A sublinhar ainda mais a altíssima qualidade está o espelho de mercúrio no interior. O espelho de mercúrio, precursor dos modernos espelhos de prata, é um fascinante testemunho do engenho humano e da evolução tecnológica. A técnica para a obtenção da superfície refletora através da deposição de mercúrio sobre uma série de camadas de estanho, cuidadosamente polidas, colocadas preliminarmente na superfície vítrea permitiu revolucionar o mercado dos espelhos.
Os primeiros exemplares realizados com esta técnica remontam ao século XVI e foram o fruto das pesquisas dos Mestres vidreiros venezianos.

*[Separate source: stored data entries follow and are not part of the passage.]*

(* ===== verification/ItemPtr.v ===== *)
(** * Block numbers and item pointers

    [storage/block.h], [storage/off.h], [storage/itemptr.h] and
    [backend/storage/page/itemptr.c] of [src/postgresql/src]: the six-byte
    pointers to tuples.  The result is that every operation is arithmetic on
    one 48-bit number. *)
From S2P Require Import Prelude.
Local Open Scope Z_scope.

Abbreviation BlockNumber := Z.
Abbreviation OffsetNumber := Z.

Definition BLCKSZ : Z := 8192.
Definition InvalidBlockNumber : BlockNumber := 0xFFFFFFFF.
Definition MaxBlockNumber : BlockNumber := 0xFFFFFFFE.
Definition InvalidOffsetNumber : OffsetNumber := 0.
Definition FirstOffsetNumber : OffsetNumber := 1.
Definition MaxOffsetNumber : OffsetNumber := BLCKSZ / 4.
Definition OffsetNumberIsValid (o : OffsetNumber) : bool := negb (o =? InvalidOffsetNumber) && (o <=? MaxOffsetNumber).
Definition PG_UINT16_MAX : Z := 0xFFFF.

Definition OffsetNumberNext (o : OffsetNumber) : OffsetNumber := u16 (1 + o).
Definition OffsetNumberPrev (o : OffsetNumber) : OffsetNumber := u16 (-1 + o).

Record BlockIdData := { bi_hi : Z; bi_lo : Z }.
Record ItemPointerData := { ip_blkid : BlockIdData; ip_posid : OffsetNumber }.

#[export] Instance BlockIdData_eq_dec : EqDecision BlockIdData.
Proof. solve_decision. Defined.
#[export] Instance ItemPointerData_eq_dec : EqDecision ItemPointerData.
Proof. solve_decision. Defined.

Definition BlockNumberIsValid (b : BlockNumber) : bool := negb (b =? InvalidBlockNumber).
Definition BlockIdSet (b : BlockNumber) : BlockIdData :=
  {| bi_hi := u16 (Z.shiftr b 16); bi_lo := u16 (Z.land b 0xffff) |}.
Definition BlockIdEquals (a b : BlockIdData) : bool := (bi_hi a =? bi_hi b) && (bi_lo a =? bi_lo b).
Definition BlockIdGetBlockNumber (b : BlockIdData) : BlockNumber :=
  Z.lor (u32 (Z.shiftl (bi_hi b) 16)) (bi_lo b).

Definition SpecTokenOffsetNumber : OffsetNumber := 0xfffe.
Definition MovedPartitionsOffsetNumber : OffsetNumber := 0xfffd.
Definition MovedPartitionsBlockNumber : BlockNumber := InvalidBlockNumber.

(** The pointer argument is never NULL here. *)
Definition ItemPointerIsValid (p : ItemPointerData) : bool := negb (ip_posid p =? 0).
Definition ItemPointerGetBlockNumberNoCheck (p : ItemPointerData) : BlockNumber :=
  BlockIdGetBlockNumber (ip_blkid p).
Definition ItemPointerGetBlockNumber (p : ItemPointerData) : BlockNumber :=
  ItemPointerGetBlockNumberNoCheck p.
Definition ItemPointerGetOffsetNumberNoCheck (p : ItemPointerData) : OffsetNumber := ip_posid p.
Definition ItemPointerGetOffsetNumber (p : ItemPointerData) : OffsetNumber :=
  ItemPointerGetOffsetNumberNoCheck p.
Definition ItemPointerSet (b : BlockNumber) (o : OffsetNumber) : ItemPointerData :=
  {| ip_blkid := BlockIdSet b; ip_posid := o |}.
Definition ItemPointerSetBlockNumber (p : ItemPointerData) (b : BlockNumber) : ItemPointerData :=
  {| ip_blkid := BlockIdSet b; ip_posid := ip_posid p |}.
Definition ItemPointerSetOffsetNumber (p : ItemPointerData) (o : OffsetNumber) : ItemPointerData :=
  {| ip_blkid := ip_blkid p; ip_posid := o |}.
Definition ItemPointerSetInvalid : ItemPointerData :=
  {| ip_blkid := BlockIdSet InvalidBlockNumber; ip_posid := InvalidOffsetNumber |}.
Definition ItemPointerIndicatesMovedPartitions (p : ItemPointerData) : bool :=
  (ItemPointerGetOffsetNumber p =? MovedPartitionsOffsetNumber) &&
  (ItemPointerGetBlockNumberNoCheck p =? MovedPartitionsBlockNumber).
Definition ItemPointerSetMovedPartitions : ItemPointerData :=
  ItemPointerSet MovedPartitionsBlockNumber MovedPartitionsOffsetNumber.

(** ** [itemptr.c] *)

Definition ItemPointerEquals (p1 p2 : ItemPointerData) : bool :=
  if (ItemPointerGetBlockNumber p1 =? ItemPointerGetBlockNumber p2) &&
     (ItemPointerGetOffsetNumber p1 =? ItemPointerGetOffsetNumber p2)
  then true else false.

Definition ItemPointerCompare (arg1 arg2 : ItemPointerData) : Z :=
  let b1 := ItemPointerGetBlockNumberNoCheck arg1 in
  let b2 := ItemPointerGetBlockNumberNoCheck arg2 in
  if b1 <? b2 then -1
  else if b1 >? b2 then 1
  else if ItemPointerGetOffsetNumberNoCheck arg1 <? ItemPointerGetOffsetNumberNoCheck arg2 then -1
  else if ItemPointerGetOffsetNumberNoCheck arg1 >? ItemPointerGetOffsetNumberNoCheck arg2 then 1
  else 0.

Definition ItemPointerInc (p : ItemPointerData) : ItemPointerData :=
  let blk := ItemPointerGetBlockNumberNoCheck p in
  let off := ItemPointerGetOffsetNumberNoCheck p in
  if off =? PG_UINT16_MAX then
    if negb (blk =? InvalidBlockNumber) then ItemPointerSet (u32 (blk + 1)) 0
    else ItemPointerSet blk off
  else ItemPointerSet blk (u16 (off + 1)).

Definition ItemPointerDec (p : ItemPointerData) : ItemPointerData :=
  let blk := ItemPointerGetBlockNumberNoCheck p in
  let off := ItemPointerGetOffsetNumberNoCheck p in
  if off =? 0 then
    if negb (blk =? 0) then ItemPointerSet (u32 (blk - 1)) PG_UINT16_MAX
    else ItemPointerSet blk off
  else ItemPointerSet blk (u16 (off - 1)).

(** ** Item pointers as 48-bit numbers *)

(** The three fields are [uint16]. *)
Definition itemptr_ok (p : ItemPointerData) : Prop :=
  0 <= bi_hi (ip_blkid p) < 2 ^ 16 /\ 0 <= bi_lo (ip_blkid p) < 2 ^ 16 /\ 0 <= ip_posid p < 2 ^ 16.

Definition itemptr_val (p : ItemPointerData) : Z :=
  ItemPointerGetBlockNumberNoCheck p * 2 ^ 16 + ip_posid p.

Definition itemptr_of (v : Z) : ItemPointerData := ItemPointerSet (v / 2 ^ 16) (v mod 2 ^ 16).

(** The bits of a sum whose parts do not overlap. *)
Lemma lor_shift_add a b k : 0 <= k -> 0 <= b < 2 ^ k -> Z.lor (Z.shiftl a k) b = a * 2 ^ k + b.
Proof.
  intros Hk Hb. rewrite Z.shiftl_mul_pow2 by lia. rewrite <- Z.add_lor_land.
  enough (Z.land (a * 2 ^ k) b = 0) by lia.
  rewrite <- (Z.mod_small b (2 ^ k)) by lia. apply Z.bits_inj'. intros i Hi.
  rewrite Z.land_spec, Z.testbit_0_l. destruct (Z.ltb_spec i k).
  - by rewrite Z.mul_pow2_bits_low.
  - rewrite Z.mod_pow2_bits_high by lia. apply andb_false_r.
Qed.

Lemma block_number_val b :
  0 <= bi_hi b < 2 ^ 16 -> 0 <= bi_lo b < 2 ^ 16 ->
  BlockIdGetBlockNumber b = bi_hi b * 2 ^ 16 + bi_lo b.
Proof.
  intros Hh Hl. unfold BlockIdGetBlockNumber.
  rewrite u32_small by (rewrite Z.shiftl_mul_pow2 by lia; lia). by apply lor_shift_add.
Qed.

Lemma block_id_set_val b :
  0 <= b < 2 ^ 32 -> bi_hi (BlockIdSet b) = b / 2 ^ 16 /\ bi_lo (BlockIdSet b) = b mod 2 ^ 16.
Proof.
  intros Hb. simpl. change 0xffff with (Z.ones 16).
  rewrite Z.shiftr_div_pow2, Z.land_ones by lia. unfold u16, wrap. split.
  - apply Z.mod_small. Z.div_mod_to_equations. lia.
  - apply Zmod_mod.
Qed.

Lemma block_id_roundtrip b : 0 <= b < 2 ^ 32 -> BlockIdGetBlockNumber (BlockIdSet b) = b.
Proof.
  intros Hb. destruct (block_id_set_val b Hb) as [Hh Hl].
  rewrite block_number_val; rewrite ?Hh, ?Hl; Z.div_mod_to_equations; lia.
Qed.

Lemma itemptr_set_ok b o : 0 <= b < 2 ^ 32 -> 0 <= o < 2 ^ 16 -> itemptr_ok (ItemPointerSet b o).
Proof.
  intros Hb Ho. destruct (block_id_set_val b Hb) as [Hh Hl].
  unfold itemptr_ok, ItemPointerSet. cbn [ip_blkid ip_posid]. rewrite Hh, Hl. Z.div_mod_to_equations. lia.
Qed.

Lemma block_number_range p : itemptr_ok p -> 0 <= ItemPointerGetBlockNumberNoCheck p < 2 ^ 32.
Proof.
  intros (Hh & Hl & _). unfold ItemPointerGetBlockNumberNoCheck. rewrite block_number_val by done. lia.
Qed.

Lemma itemptr_set_get p :
  itemptr_ok p -> ItemPointerSet (ItemPointerGetBlockNumberNoCheck p) (ip_posid p) = p.
Proof.
  destruct p as [[h l] o]. intros (Hh & Hl & Ho). unfold ItemPointerSet. simpl in *. f_equal.
  pose proof (block_number_range {| ip_blkid := {| bi_hi := h; bi_lo := l |}; ip_posid := o |}) as Hr.
  unfold ItemPointerGetBlockNumberNoCheck in *. simpl in *.
  rewrite block_number_val in * by done. simpl in *.
  destruct (block_id_set_val (h * 2 ^ 16 + l)) as [H1 H2]; [apply Hr; done|].
  destruct (BlockIdSet _) as [h' l']. simpl in *. subst. f_equal; Z.div_mod_to_equations; lia.
Qed.

Lemma itemptr_val_set b o :
  0 <= b < 2 ^ 32 -> itemptr_val (ItemPointerSet b o) = b * 2 ^ 16 + o.
Proof. intros Hb. unfold itemptr_val, ItemPointerGetBlockNumberNoCheck. simpl. by rewrite block_id_roundtrip. Qed.

Lemma itemptr_inc_val p :
  itemptr_ok p ->
  itemptr_ok (ItemPointerInc p) /\ itemptr_val (ItemPointerInc p) = Z.min (itemptr_val p + 1) (2 ^ 48 - 1).
Proof.
  intros Hp. pose proof (block_number_range p Hp). destruct Hp as (_ & _ & Ho).
  unfold ItemPointerInc, ItemPointerGetOffsetNumberNoCheck, PG_UINT16_MAX, InvalidBlockNumber.
  unfold itemptr_val at 2. set (b := ItemPointerGetBlockNumberNoCheck p) in *.
  destruct (Z.eqb_spec (ip_posid p) 0xFFFF) as [E|E].
  - destruct (Z.eqb_spec b 0xFFFFFFFF); simpl negb; cbv iota.
    + rewrite itemptr_val_set by lia. split; [apply itemptr_set_ok|]; lia.
    + rewrite u32_small, itemptr_val_set by lia. split; [apply itemptr_set_ok|]; lia.
  - unfold u16, wrap. rewrite Z.mod_small, itemptr_val_set by lia. split; [apply itemptr_set_ok|]; lia.
Qed.

Lemma itemptr_dec_val p :
  itemptr_ok p ->
  itemptr_ok (ItemPointerDec p) /\ itemptr_val (ItemPointerDec p) = Z.max (itemptr_val p - 1) 0.
Proof.
  intros Hp. pose proof (block_number_range p Hp). destruct Hp as (_ & _ & Ho).
  unfold ItemPointerDec, ItemPointerGetOffsetNumberNoCheck, PG_UINT16_MAX.
  unfold itemptr_val at 2. set (b := ItemPointerGetBlockNumberNoCheck p) in *.
  destruct (Z.eqb_spec (ip_posid p) 0) as [E|E].
  - destruct (Z.eqb_spec b 0); simpl negb; cbv iota.
    + rewrite itemptr_val_set by lia. split; [apply itemptr_set_ok|]; lia.
    + rewrite u32_small, itemptr_val_set by lia. split; [apply itemptr_set_ok|]; lia.
  - unfold u16, wrap. rewrite Z.mod_small, itemptr_val_set by lia. split; [apply itemptr_set_ok|]; lia.
Qed.

Lemma itemptr_of_val p : itemptr_ok p -> itemptr_of (itemptr_val p) = p.
Proof.
  intros Hp. pose proof Hp as (_ & _ & Ho). transitivity (ItemPointerSet (ItemPointerGetBlockNumberNoCheck p) (ip_posid p));
    [|by apply itemptr_set_get].
  unfold itemptr_of, itemptr_val. f_equal; Z.div_mod_to_equations; lia.
Qed.

Lemma itemptr_equals_spec p q :
  itemptr_ok p -> itemptr_ok q -> ItemPointerEquals p q = bool_decide (p = q).
Proof.
  intros Hp Hq. unfold ItemPointerEquals, ItemPointerGetBlockNumber, ItemPointerGetOffsetNumber,
    ItemPointerGetOffsetNumberNoCheck.
  case_bool_decide as E; [subst q; by rewrite !Z.eqb_refl|].
  destruct (_ && _) eqn:Hc; [|done]. b2p. destruct E.
  rewrite <- (itemptr_set_get p), <- (itemptr_set_get q) by done. congruence.
Qed.

Lemma itemptr_compare_spec p q :
  itemptr_ok p -> itemptr_ok q ->
  ItemPointerCompare p q = match itemptr_val p ?= itemptr_val q with Lt => -1 | Eq => 0 | Gt => 1 end.
Proof.
  intros (_ & _ & Hop) (_ & _ & Hoq). unfold ItemPointerCompare, ItemPointerGetOffsetNumberNoCheck, itemptr_val.
  rewrite !Z.gtb_ltb. destruct (Z.compare_spec
    (ItemPointerGetBlockNumberNoCheck p * 2 ^ 16 + ip_posid p) (ItemPointerGetBlockNumberNoCheck q * 2 ^ 16 + ip_posid q));
  repeat match goal with |- context [?x <? ?y] => destruct (Z.ltb_spec x y) end; lia.
Qed.

(** Item pointers are 48-bit numbers.  [itemptr_val] and [itemptr_of] are
    inverse bijections between well-formed item pointers and [0, 2^48);
    [ItemPointerEquals] and [ItemPointerCompare] compare the numbers, and
    [ItemPointerInc] and [ItemPointerDec] step to the next and previous number,
    stopping at the ends of the range. *)
Theorem itemptr_arithmetic (p q : ItemPointerData) (v : Z) :
  itemptr_ok p -> itemptr_ok q -> 0 <= v < 2 ^ 48 ->
  (itemptr_ok (itemptr_of v) /\ itemptr_val (itemptr_of v) = v) /\
  itemptr_of (itemptr_val p) = p /\
  ItemPointerEquals p q = bool_decide (p = q) /\
  ItemPointerCompare p q =
    match itemptr_val p ?= itemptr_val q with Lt => -1 | Eq => 0 | Gt => 1 end /\
  (itemptr_ok (ItemPointerInc p) /\ itemptr_val (ItemPointerInc p) = Z.min (itemptr_val p + 1) (2 ^ 48 - 1)) /\
  (itemptr_ok (ItemPointerDec p) /\ itemptr_val (ItemPointerDec p) = Z.max (itemptr_val p - 1) 0).
Proof.
  intros Hp Hq Hv. split.
  { unfold itemptr_of. rewrite itemptr_val_set by (Z.div_mod_to_equations; lia).
    split; [apply itemptr_set_ok|]; Z.div_mod_to_equations; lia. }
  split; [by apply itemptr_of_val|]. split; [by apply itemptr_equals_spec|].
  split; [by apply itemptr_compare_spec|]. split; [by apply itemptr_inc_val|by apply itemptr_dec_val].
Qed.

Lemma itemptr_arithmetic_witness :
  let p := {| ip_blkid := {| bi_hi := 1; bi_lo := 0xFFFF |}; ip_posid := 0xFFFF |} in
  itemptr_val (ItemPointerInc p) = Z.min (itemptr_val p + 1) (2 ^ 48 - 1).
Proof.
  apply (itemptr_arithmetic {| ip_blkid := {| bi_hi := 1; bi_lo := 0xFFFF |}; ip_posid := 0xFFFF |}
    {| ip_blkid := {| bi_hi := 1; bi_lo := 0xFFFF |}; ip_posid := 0xFFFF |} 0);
    vm_compute; intuition discriminate.
Defined.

A qualidade dos espelhos assim obtidos era tão superior àquela permitida pelas tecnologias anteriores que a Sereníssima manteve sob segredo a elaboração. Apesar da ameaça de severíssimas penas, igualmente houve fugas de informações, tanto que já no século XVII na França se realizavam espelhos de mercúrio, ainda que de qualidade inferior à veneziana. A famosa Galeria dos Espelhos do Palácio de Versalhes é decorada com centenas de espelhos de mercúrio realizados na manufatura Saint-Gobain, célebre vidraria que ainda hoje, sob o mesmo, produz vidros e cristais para os usos mais diversos. O espelho de mercúrio cedeu espaço no século XIX ao espelho em que o efeito refletor foi obtido mediante o uso de estanho e de alumínio, graças à invenção do químico alemão Justus von Liebig.